# What the task asks
The stretch wanted below opens at the line containing "Profile => 9" and closes at the line containing "are the same". Please return it exactly, with no other lines.

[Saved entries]

┌──

(* ===== verification/Context.v ===== *)
(** Document types and the exporter context: [crates/catcoms-wire/src/context.rs]. *)

From S2P Require Import Prelude.
From stdpp Require Import base list countable.
From Stdlib Require Import Init.Byte.
Local Open Scope N_scope.

(** * Document types *)

Inductive DocType : Type :=
| Channel | Wiki | Status | Calendar | InviteLedger | MemberRoles | FileIndex
| Routing | Profile | Livery | Badges | Devices | ChannelIndex | Moderation
| StudioIndex | StudioObject | PostReplies | DocRegistry.

#[global] Instance DocType_eq_dec : EqDecision DocType.
Proof. solve_decision. Defined.

(** [DocType::tag] *)
Definition doc_tag (t : DocType) : N :=
  match t with
  | Channel => 1 | Wiki => 2 | Status => 3 | Calendar => 4 | InviteLedger => 5
  | MemberRoles => 6 | FileIndex => 7 | Routing => 8 | Profile => 9
  | Livery => 10 | Badges => 11 | Devices => 12 | ChannelIndex => 13
  | Moderation => 14 | StudioIndex => 15 | StudioObject => 16
  | PostReplies => 17 | DocRegistry => 18
  end.

(** [DocType::from_tag] *)
Definition doc_from_tag (tag : N) : option DocType :=
  match tag with
  | 1 => Some Channel
  | 2 => Some Wiki
  | 3 => Some Status
  | 4 => Some Calendar
  | 5 => Some InviteLedger
  | 6 => Some MemberRoles
  | 7 => Some FileIndex
  | 8 => Some Routing
  | 9 => Some Profile
  | 10 => Some Livery
  | 11 => Some Badges
  | 12 => Some Devices
  | 13 => Some ChannelIndex
  | 14 => Some Moderation
  | 15 => Some StudioIndex
  | 16 => Some StudioObject
  | 17 => Some PostReplies
  | 18 => Some DocRegistry
  | _ => None
  end.

Definition context_bytes (doc_type_tag doc_id : N) : bytes :=
  be_bytes 2 doc_type_tag ++ be_bytes 16 doc_id.

Definition exporter_context (doc_type : DocType) (doc_id : N) : bytes :=
  context_bytes (doc_tag doc_type) doc_id.

(** * Lemmas *)

Lemma doc_tag_u16 t : doc_tag t <= u16_max.
Proof. destruct t; cbn; unfold u16_max; lia. Qed.

Lemma doc_from_tag_tag t : doc_from_tag (doc_tag t) = Some t.
Proof. by destruct t. Qed.

Lemma doc_tag_from_tag n t : doc_from_tag n = Some t -> doc_tag t = n.
Proof.
  unfold doc_from_tag. intros H.
  repeat (case_match; try discriminate; try (injection H as <-; reflexivity)).
Qed.

Lemma doc_tag_inj t1 t2 : doc_tag t1 = doc_tag t2 -> t1 = t2.
Proof.
  intros H. apply (f_equal doc_from_tag) in H.
  rewrite !doc_from_tag_tag in H. by injection H.
Qed.

#[global] Instance DocType_countable : Countable DocType.
Proof.
  apply (inj_countable doc_tag doc_from_tag), doc_from_tag_tag.
Defined.

(** * Properties *)

(** The exporter context separates documents: it is always 18 bytes, and
    two (type, id) pairs with 128-bit ids have the same context only when they
    are the same pair, so no two documents of a server share a key-derivation
    context. The stable tags that feed it are read back by [from_tag], which
    accepts nothing but the tag of the type it returns. *)
Theorem exporter_context_separates (t1 t2 : DocType) (id1 id2 : N) :
  id1 <= u128_max -> id2 <= u128_max ->
  len (exporter_context t1 id1) = 18 /\
  (exporter_context t1 id1 = exporter_context t2 id2 -> t1 = t2 /\ id1 = id2) /\
  (forall n, doc_from_tag n = Some t1 <-> n = doc_tag t1).
Proof.
  intros H1 H2. unfold exporter_context, context_bytes.
  split; [by autorewrite with mewtual_len|]. split.
  - intros H. apply app_inj_1 in H as [Ht Hid]; [|by rewrite !length_be_bytes].
    split.
    + apply doc_tag_inj, (be_bytes_inj 2); [..|done];
        apply (N.le_lt_trans _ _ _ (doc_tag_u16 _)); done.
    + apply (be_bytes_inj 16); [..|done];
        (eapply N.le_lt_trans; [eassumption|]); done.
  - intros n. split; [by intros ?%doc_tag_from_tag|]. intros ->. apply doc_from_tag_tag.
Qed.

Lemma exporter_context_separates_witness :
  exporter_context Channel 42 <> exporter_context Wiki 42.
Proof.
  destruct (exporter_context_separates Channel Wiki 42 42) as (_ & Hinj & _).
  - vm_compute. discriminate.
  - vm_compute. discriminate.
  - intros H. discriminate (proj1 (Hinj H)).
Defined.
(** On every roster up to twelve members the rounded quotient decides "below one
    fifth" exactly. *)
Lemma reach_exact_small :
  forallb (fun r => forallb (fun d =>
    Bool.eqb (f64_lt (reach (mkEclipseObservation r d 0)) (min_reach EclipseConfig_default))
             (5 * (d - 1) <? r - 1)) (N.of_nat <$> seq 1 12)) (N.of_nat <$> seq 2 11) = true.
Proof. vm_compute. reflexivity. Qed.
Lemma deny_in_size m (key : K) until now cap :
  N.of_nat (size m) <= N.max cap 1 ->
  N.of_nat (size (deny_in iter m key until now cap)) <= N.max cap 1.
Proof using iter_perm.
  intros Hs. unfold deny_in. destruct (m !! key) as [slot|] eqn:E.
  { rewrite map_size_insert_Some by (by eexists). done. }
  cbv zeta. set (m1 := if cap <=? N.of_nat (size m) then retain_after now m else m).
  assert (H1 : (size m1 <= size m)%nat)
    by (unfold m1; case_match; [apply size_retain_after | done]).
  match goal with |- context [<[key := until]> ?mm] => set (m2 := mm) end.
  assert (H2 : N.of_nat (size m2) < N.max cap 1).
  { unfold m2. destruct (N.leb_spec cap (N.of_nat (size m1))); [|lia].
    destruct (min_by_key (iter m1)) as [x|] eqn:Ex.
    - apply soonest_some in Ex as [Hx _]. rewrite map_size_delete_Some by (by eexists).
      assert (size m1 <> 0%nat) by (intros Z; apply map_size_empty_inv in Z; by rewrite Z in Hx). lia.
    - apply soonest_none in Ex. lia. }
  rewrite map_size_insert. destruct (m2 !! key); cbn; lia.
Qed.

(** What an insertion at capacity may drop: a new key evicts every expired
    window, or else the one live window closest to its end. *)
Lemma deny_in_other m (key k : K) u until now cap :
  k <> key -> m !! k = Some u ->
  deny_in iter m key until now cap !! k = Some u \/
  (deny_in iter m key until now cap !! k = None /\ m !! key = None /\
   cap <= N.of_nat (size m) /\
   (u <= now \/ forall k' u', m !! k' = Some u' -> now < u' -> u <= u')).
Proof using iter_perm.
  intros Hne Hk. unfold deny_in. destruct (m !! key) as [slot|] eqn:E.
  { left. by rewrite lookup_insert_ne. }
  rewrite lookup_insert_ne by done.
  destruct (N.leb_spec cap (N.of_nat (size m))) as [Hc|Hc]; cycle 1.
  { left. rewrite (proj2 (N.leb_gt _ _)) by done. done. }
  destruct (retain_after now m !! k) as [u'|] eqn:Er; cycle 1.
  { right. split_and!; try done.
    - case_match; [case_match; [|done]|done].
      destruct (decide (k = p.1)) as [->|]; [apply lookup_delete_eq | by rewrite lookup_delete_ne].
    - left. apply N.nlt_ge. intros Hu. apply eq_None_not_Some in Er. apply Er. exists u.
      by apply retain_after_lookup. }
  pose proof Er as [Hk' Hu]%retain_after_lookup. rewrite Hk in Hk'. injection Hk' as <-.
  destruct (cap <=? N.of_nat (size (retain_after now m))); [|by left].
  destruct (min_by_key (iter (retain_after now m))) as [x|] eqn:Ex; [|by left].
  apply soonest_some in Ex as [Hx Hmin]. destruct (decide (k = x.1)) as [->|]; cycle 1.
  { left. by rewrite lookup_delete_ne. }
  right. rewrite lookup_delete_eq. split_and!; try done. right. intros k' u' Hk' Hu'.
  rewrite Er in Hx. injection Hx as ->. apply (Hmin k'). by apply retain_after_lookup.
Qed.
End deny_lemmas.

(** * The swarm *)

(** The behaviour in its swarm: the inbound connections that passed the pending
    stage and are not yet closed or failed, with their remote address, and the
    established connections, inbound or outbound, with their peer. *)
Record swarm := mkSwarm {
  sw_admission : Admission;
  sw_inbound : gmap N (list Protocol);
  sw_established : gmap N bytes
}.

Definition swarm_init (cfg : AdmissionConfig) (now_ms : N) : swarm :=
  mkSwarm (Admission_new cfg now_ms) ∅ ∅.

Definition with_admission (w : swarm) (a : Admission) : swarm :=
  mkSwarm a (sw_inbound w) (sw_established w).

(** The other established connections of a peer, as the swarm counts them. *)
Definition remaining_of (id : ConnectionId) (peer : PeerId) (established : gmap N bytes) : N :=
  N.of_nat (size (filter (fun cp => cp.2 = peer) (delete id established))).

(** One callback or one call by the owning event loop. Connection ids are
    unique; an inbound connection is established only after it was accepted as
    pending, and with the address it was accepted from; the count reported at a
    close is that of the peer's other connections. *)
Inductive swarm_step : swarm -> swarm -> Prop :=
| SPending w id addr a :
    sw_inbound w !! id = None -> sw_established w !! id = None ->
    handle_pending_inbound_connection (sw_admission w) id addr = (Ok tt, a) ->
    swarm_step w (mkSwarm a (<[id := addr]> (sw_inbound w)) (sw_established w))
| SPendingRefused w id addr why a :
    handle_pending_inbound_connection (sw_admission w) id addr = (Err why, a) ->
    swarm_step w (with_admission w a)
| SHandler w peer r a :
    handle_established_inbound_connection (sw_admission w) peer = (r, a) ->
    swarm_step w (with_admission w a)
| SEstablishedIn w peer id addr :
    sw_inbound w !! id = Some addr -> sw_established w !! id = None ->
    swarm_step w (mkSwarm (on_swarm_event (sw_admission w) (ConnectionEstablished peer id true addr))
                    (sw_inbound w) (<[id := peer]> (sw_established w)))
| SEstablishedOut w peer id addr :
    sw_inbound w !! id = None -> sw_established w !! id = None ->
    swarm_step w (mkSwarm (on_swarm_event (sw_admission w) (ConnectionEstablished peer id false addr))
                    (sw_inbound w) (<[id := peer]> (sw_established w)))
| SClosed w peer id :
    sw_established w !! id = Some peer ->
    swarm_step w (mkSwarm (on_swarm_event (sw_admission w)
                             (ConnectionClosed peer id (remaining_of id peer (sw_established w))))
                    (delete id (sw_inbound w)) (delete id (sw_established w)))
| SListenFailure w id :
    sw_established w !! id = None ->
    swarm_step w (mkSwarm (on_swarm_event (sw_admission w) (ListenFailure id))
                    (delete id (sw_inbound w)) (sw_established w))
| SNow w now_ms : swarm_step w (with_admission w (set_now_ms (sw_admission w) now_ms))
| SSaturated w b : swarm_step w (with_admission w (set_saturated (sw_admission w) b))
| SDenyPeer w iter peer window :
    (forall m, iter m ≡ₚ map_to_list m) ->
    swarm_step w (with_admission w (deny_peer_for iter (sw_admission w) peer window))
| SDenyPrefix w iter prefix window :
    (forall m, iter m ≡ₚ map_to_list m) ->
    swarm_step w (with_admission w (deny_prefix_for iter (sw_admission w) prefix window)).

(** * Charging and releasing *)

(** The two connection indexes agree, and no empty set is kept. *)
Record index_ok (a : Admission) : Prop := mkIndexOk {
  ix_agree : forall p id, id ∈ conns_of a p <-> ad_prefix_of_conn a !! id = Some p;
  ix_nonempty : forall p, ad_conns_per_prefix a !! p <> Some ∅
}.

Lemma conns_of_charge a id p peers q :
  conns_of (charge_conn a id p peers) q =
  if decide (q = p) then conns_of a p ∪ {[ id ]} else conns_of a q.
Proof.
  unfold conns_of at 1, charge_conn; cbn. case_decide as E; [subst q|].
  - by rewrite lookup_insert_eq.
  - by rewrite lookup_insert_ne.
Qed.
(** From the first byte to the column table: the columns declared, and the
    cursor where their data starts. *)
Definition read_header (input : bytes) : result ReplError (list (N * N) * Input) :=
  _ ← refuse_if ((len input <? 10) || negb (bool_decide (firstn 4 input = MAGIC))
                 || negb (bool_decide (input !! 8%nat = Some (n2b 1)))) Malformed;
  p ← sized (Input_new (skipn 9 input));
  let '(payload, frame) := p in
  _ ← refuse_if (negb (in_done frame)) Malformed;
  p ← unsigned (Input_new payload);
  let '(deps, header) := p in
  _ ← refuse_if (20001 <? deps) EpochBound;
  deps_bytes ← ok_or (checked_mul u64_max deps 32) EpochBound;
  p ← in_take deps_bytes header;
  p ← sized p.2;
  _ ← refuse_if (negb (len p.1 =? 32)) EpochAuthority;
  p ← unsigned p.2;
  p ← unsigned p.2;
  p ← signed p.2;
  p ← sized p.2;
  p ← unsigned p.2;
  let '(actors, header) := p in
  _ ← refuse_if (20001 <? actors) EpochBound;
  header ← skip_actors (N.to_nat actors) header;
  p ← unsigned header;
  let '(count, header) := p in
  _ ← refuse_if (len SPECS <? count) EpochBound;
  read_specs (N.to_nat count) None header.

Definition check_limits (input : bytes) (max_actions max_cells max_predecessors max_strings : N)
    : result ReplError unit :=
  p ← read_header input;
  let l := mkLimits max_actions max_cells max_predecessors max_strings (len input) in
  t ← scan_columns l p.1 no_totals p.2;
  refuse_if (t_actions t =? 0) Malformed.

(** [check] *)
Definition change_check (input : bytes) (max_actions : N) : result ReplError unit :=
  check_limits input max_actions MAX_CELLS MAX_PREDECESSORS MAX_EXPANDED_STRINGS.
Definition check_projection (input : bytes) (max_actions : N) : result ReplError unit :=
  check_limits input max_actions 8192 4096 (64 * 1024).

(** * Reading without budgets *)

Inductive cell :=
| CUnsigned (n : N)
| CSigned (z : Z)
| CText (text : bytes).

(** A run of a column: absent cells, one cell repeated, or cells spelled out. *)
Inductive run :=
| Nulls (n : N)
| Repeat (n : N) (c : cell)
| Literal (cs : list cell).

Definition read_cell (spec : N) (i : Input) : result ReplError (cell * Input) :=
  let typ := N.land spec 7 in
  if (typ =? 0) || (typ =? 1) || (typ =? 2) || (typ =? 6) then p ← unsigned i; Ok (CUnsigned p.1, p.2)
  else if typ =? 3 then p ← signed i; Ok (CSigned p.1, p.2)
  else if typ =? 5 then p ← sized i; Ok (CText p.1, p.2)
  else Err Malformed.

Fixpoint read_cells (spec : N) (n : nat) (i : Input) : result ReplError (list cell * Input) :=
  match n with
  | O => Ok ([], i)
  | S n => p ← read_cell spec i; q ← read_cells spec n p.2; Ok (p.1 :: q.1, q.2)
  end.

Definition read_run (spec : N) (i : Input) : result ReplError (run * Input) :=
  if N.land spec 7 =? 4 then p ← unsigned i; Ok (Nulls p.1, p.2)
  else
    p ← signed i;
    if (p.1 =? 0)%Z then q ← unsigned p.2; Ok (Nulls q.1, q.2)
    else if (p.1 =? - 2 ^ 63)%Z then Err EpochBound
    else if (p.1 <? 0)%Z then q ← read_cells spec (Z.to_nat (Z.abs p.1)) p.2; Ok (Literal q.1, q.2)
    else q ← read_cell spec p.2; Ok (Repeat (Z.to_N p.1) q.1, q.2).

Inductive column_runs (spec : N) : Input -> list run -> Prop :=
| runs_done i : in_done i = true -> column_runs spec i []
| runs_step i r i' rs :
    in_done i = false -> read_run spec i = Ok (r, i') -> column_runs spec i' rs ->
    column_runs spec i (r :: rs).

(** The columns of a change with their runs; raw value bytes (type 7) have none. *)
Inductive change_runs : list (N * N) -> Input -> list (N * list run) -> Prop :=
| change_nil header : change_runs [] header []
| change_cons spec n rest header data header' rs out :
    in_take n header = Ok (data, header') ->
    (if N.land spec 7 =? 7 then rs = [] else column_runs spec (Input_new data) rs) ->
    change_runs rest header' out -> change_runs ((spec, n) :: rest) header ((spec, rs) :: out).

(** ** Expansion and its cost *)

Definition expand (r : run) : list (option cell) :=
  match r with
  | Nulls n => replicate (N.to_nat n) None
  | Repeat n c => replicate (N.to_nat n) (Some c)
  | Literal cs => Some <$> cs
  end.
Lemma toy_cache_len : cache_len toy_cache = 3.
Proof. vm_compute. reflexivity. Qed.

Lemma cache_always_well_formed_witness :
  cache_ok (cache_retain (fun cp => 11 <? cp_seq cp)
    (cache_insert toy_next (toy_cached 7 17) (AddressCache_new (mkCacheConfig 3)) 7).1).
Proof.
  apply (cache_always_well_formed toy_next toy_keyed (mkCacheConfig 3)).
  eapply rtc_l; [apply step_insert|]. eapply rtc_l; [apply step_retain|]. apply rtc_refl.
Defined.

Lemma eviction_terminates_witness :
  len (evict_random toy_next 2 1 (ac_entries toy_cache) 5).1 = 1.
Proof. exact (proj1 (proj2 (eviction_terminates toy_next 1 (ac_entries toy_cache) 5 (ck_wf _ toy_cache_ok)))). Defined.

Lemma insert_keeps_freshest_witness :
  cache_ok (cache_insert toy_next (toy_cached 9 1) toy_cache 4).1.
Proof. exact (proj1 (insert_keeps_freshest toy_next (toy_cached 9 1) toy_cache 4 toy_cache_ok)). Defined.

Lemma cache_round_trip_witness :
  exists out, cache_to_bytes toy_keyed toy_cache [] = Ok out /\
    cache_from_bytes toy_keyed out [] (mkCacheConfig 3) = Ok toy_cache.
Proof.
  destruct (cache_round_trip toy_keyed (fun k m => length_be_bytes 32 _) toy_cache [] toy_cache_ok toy_cache_fits
    ltac:(rewrite toy_cache_len; apply N.leb_le; reflexivity)) as (out & E & H & _).
  exists out. split; [exact E|exact H].
Defined.

(** The tag is not vacuous: flipping the last byte of a saved cache is caught. *)
Lemma load_refuses_tampering_witness :
  cache_from_bytes toy_keyed (be_bytes 40 0) [] (mkCacheConfig 3) = Err CacheTampered.
Proof.
  apply (proj1 (proj2 (load_refuses_tampering toy_keyed (be_bytes 40 0) [] (mkCacheConfig 3)))
           (be_bytes 8 0) (be_bytes 32 0)); [reflexivity|reflexivity|]. vm_compute. discriminate.
Defined.
Lemma IntentLedger_decode_ok l :
  ledger_ok l -> IntentLedger_decode (ledger_bytes l) = Ok l.
Proof.
  intros Hl. unfold IntentLedger_decode.
  rewrite refuse_if_bind_false by (apply N.ltb_ge; by apply len_ledger_bytes).
  assert (Hr : reads IntentLedger_read (ledger_bytes l) l).
  { destruct Hl as [Hd Hw HF Hb Hc Hm] eqn:HE. clear HE. unfold IntentLedger_read, ledger_bytes. reads_go.
    - by apply reads_mal, reads_u8.
    - done.
    - by apply reads_document.
    - apply reads_mal, reads_u32. unfold MAX_INTENTS_PER_DOCUMENT, u32_max in *. lia.
    - by apply N.ltb_ge.
    - unfold len. rewrite Nat2N.id. destruct l as [document m b]; cbn in *. subst b.
      by apply (reads_intents document m [] None). }
  rewrite (run_exact_reads _ _ _ Hr), bind_Ok, (IntentLedger_encode_ok l Hl), bind_Ok.
  rewrite bool_decide_eq_false_2; [done|]. by intros [].
Qed.

Lemma IntentLedger_decode_inv bs l :
  IntentLedger_decode bs = Ok l -> IntentLedger_encode l = Ok bs /\ ledger_ok l.
Proof.
  unfold IntentLedger_decode. intros H. res_inv. bool_simpl. subst.
  split; [done|].
  apply (run_exact_consumes _ (fun l _ => ledger_ok l) _ _ Ha).
  intros d l' d' H'. unfold IntentLedger_read in H'.
  apply dec_bind_ok in H' as (v & d1 & H1 & H').
  destruct (consumes_m_u8 _ _ _ H1) as (b1 & R1 & _).
  apply dec_bind_ok in H' as (u & d2 & H2 & H'). apply dec_refuse_ok in H2 as [_ <-].
  apply dec_bind_ok in H' as (doc & d3 & H3 & H').
  destruct (consumes_document _ _ _ H3) as (b3 & R3 & _ & Hdoc).
  apply dec_bind_ok in H' as (c & d4 & H4 & H').
  destruct (consumes_m_u32 _ _ _ H4) as (b4 & R4 & _).
  apply dec_bind_ok in H' as (u' & d5 & H5 & H'). apply dec_refuse_ok in H5 as [_ <-].
  destruct (consumes_intents _ _ _ (ledger_new_ok _ Hdoc) _ _ _ H') as (b6 & R6 & Hok).
  exists (b1 ++ b3 ++ b4 ++ b6). split; [|done].
  rewrite R1, R3, R4, R6. by rewrite <- !app_assoc.
Qed.
End invariant.
(* ===== verification/Authority.v ===== *)
(** Owner authority ([crates/catcoms-replication/src/authority.rs]).

    [OwnerAuthority] is the sealed trait of the same name: the four facts every
    repair and adoption check reads. Its two instances are the live MLS group
    and the view captured from it. The MLS library behind [ServerGroup] is not
    code of the repository; the group is the record of the four answers. *)

From S2P Require Import Prelude Crypto.
From stdpp Require Import base list.
Local Open Scope N_scope.

Class OwnerAuthority (G : Type) := {
  group_id : G -> bytes;
  group_epoch : G -> N;
  designated_committer : G -> option bytes;
  member_signature_key : G -> bytes -> option bytes
}.

Record ServerGroup := mkServerGroup {
  sg_group_id : bytes;
  sg_epoch : N;
  sg_designated_committer : option bytes;
  sg_member_signature_key : bytes -> option bytes
}.

#[global] Instance ServerGroup_authority : OwnerAuthority ServerGroup := {|
  group_id := sg_group_id;
  group_epoch := sg_epoch;
  designated_committer := sg_designated_committer;
  member_signature_key := sg_member_signature_key
|}.

Record CapturedOwnerAuthority := mkCapturedOwnerAuthority {
  ca_group_id : bytes;
  ca_epoch : N;
  ca_committer : option (bytes * bytes)
}.

#[global] Instance CapturedOwnerAuthority_eq_dec : EqDecision CapturedOwnerAuthority.
Proof. solve_decision. Defined.

Definition capture (group : ServerGroup) : CapturedOwnerAuthority :=
  mkCapturedOwnerAuthority (group_id group) (group_epoch group)
    (owner ← designated_committer group;
     key ← member_signature_key group owner;
     Some (owner, key)).

Definition captured_key (c : CapturedOwnerAuthority) (device : bytes) : option bytes :=
  match ca_committer c with
  | Some (owner, key) => if bool_decide (owner = device) then Some key else None
  | None => None
  end.

#[global] Instance CapturedOwnerAuthority_authority : OwnerAuthority CapturedOwnerAuthority := {|
  group_id := ca_group_id;
  group_epoch := ca_epoch;
  designated_committer c := fst <$> ca_committer c;
  member_signature_key := captured_key
|}.

(** [group.designated_committer() == Some(owner) && group.member_signature_key(&owner)
    == Some(key)]: the check every authority decision makes, in this order. *)
Definition is_current_owner {G} `{OwnerAuthority G} (g : G) (owner key : bytes) : bool :=
  bool_decide (designated_committer g = Some owner)
  && bool_decide (member_signature_key g owner = Some key).

Lemma is_current_owner_true {G} `{OwnerAuthority G} (g : G) owner key :
  is_current_owner g owner key = true <->
  designated_committer g = Some owner /\ member_signature_key g owner = Some key.
Proof. unfold is_current_owner. by rewrite andb_true_iff, !bool_decide_eq_true. Qed.

(** The captured view answers the owner check as the live group does. *)
Lemma capture_is_current_owner group owner key :
  is_current_owner (capture group) owner key = is_current_owner group owner key.
Proof.
  apply eq_bool_prop_intro. rewrite !Is_true_true, !is_current_owner_true. cbn.
  unfold captured_key; cbn. destruct (sg_designated_committer group) as [o|]; cbn; [|naive_solver].
  destruct (sg_member_signature_key group o) as [k|] eqn:E; cbn; [case_bool_decide|]; naive_solver.
Qed.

└──

# Exercise solution
  | MemberRoles => 6 | FileIndex => 7 | Routing => 8 | Profile => 9
  | Livery => 10 | Badges => 11 | Devices => 12 | ChannelIndex => 13
  | Moderation => 14 | StudioIndex => 15 | StudioObject => 16
  | PostReplies => 17 | DocRegistry => 18
  end.

(** [DocType::from_tag] *)
Definition doc_from_tag (tag : N) : option DocType :=
  match tag with
  | 1 => Some Channel
  | 2 => Some Wiki
  | 3 => Some Status
  | 4 => Some Calendar
  | 5 => Some InviteLedger
  | 6 => Some MemberRoles
  | 7 => Some FileIndex
  | 8 => Some Routing
  | 9 => Some Profile
  | 10 => Some Livery
  | 11 => Some Badges
  | 12 => Some Devices
  | 13 => Some ChannelIndex
  | 14 => Some Moderation
  | 15 => Some StudioIndex
  | 16 => Some StudioObject
  | 17 => Some PostReplies
  | 18 => Some DocRegistry
  | _ => None
  end.

Definition context_bytes (doc_type_tag doc_id : N) : bytes :=
  be_bytes 2 doc_type_tag ++ be_bytes 16 doc_id.

Definition exporter_context (doc_type : DocType) (doc_id : N) : bytes :=
  context_bytes (doc_tag doc_type) doc_id.

(** * Lemmas *)

Lemma doc_tag_u16 t : doc_tag t <= u16_max.
Proof. destruct t; cbn; unfold u16_max; lia. Qed.

Lemma doc_from_tag_tag t : doc_from_tag (doc_tag t) = Some t.
Proof. by destruct t. Qed.

Lemma doc_tag_from_tag n t : doc_from_tag n = Some t -> doc_tag t = n.
Proof.
  unfold doc_from_tag. intros H.
  repeat (case_match; try discriminate; try (injection H as <-; reflexivity)).
Qed.

Lemma doc_tag_inj t1 t2 : doc_tag t1 = doc_tag t2 -> t1 = t2.
Proof.
  intros H. apply (f_equal doc_from_tag) in H.
  rewrite !doc_from_tag_tag in H. by injection H.
Qed.

#[global] Instance DocType_countable : Countable DocType.
Proof.
  apply (inj_countable doc_tag doc_from_tag), doc_from_tag_tag.
Defined.

(** * Properties *)

(** The exporter context separates documents: it is always 18 bytes, and
    two (type, id) pairs with 128-bit ids have the same context only when they
    are the same pair, so no two documents of a server share a key-derivation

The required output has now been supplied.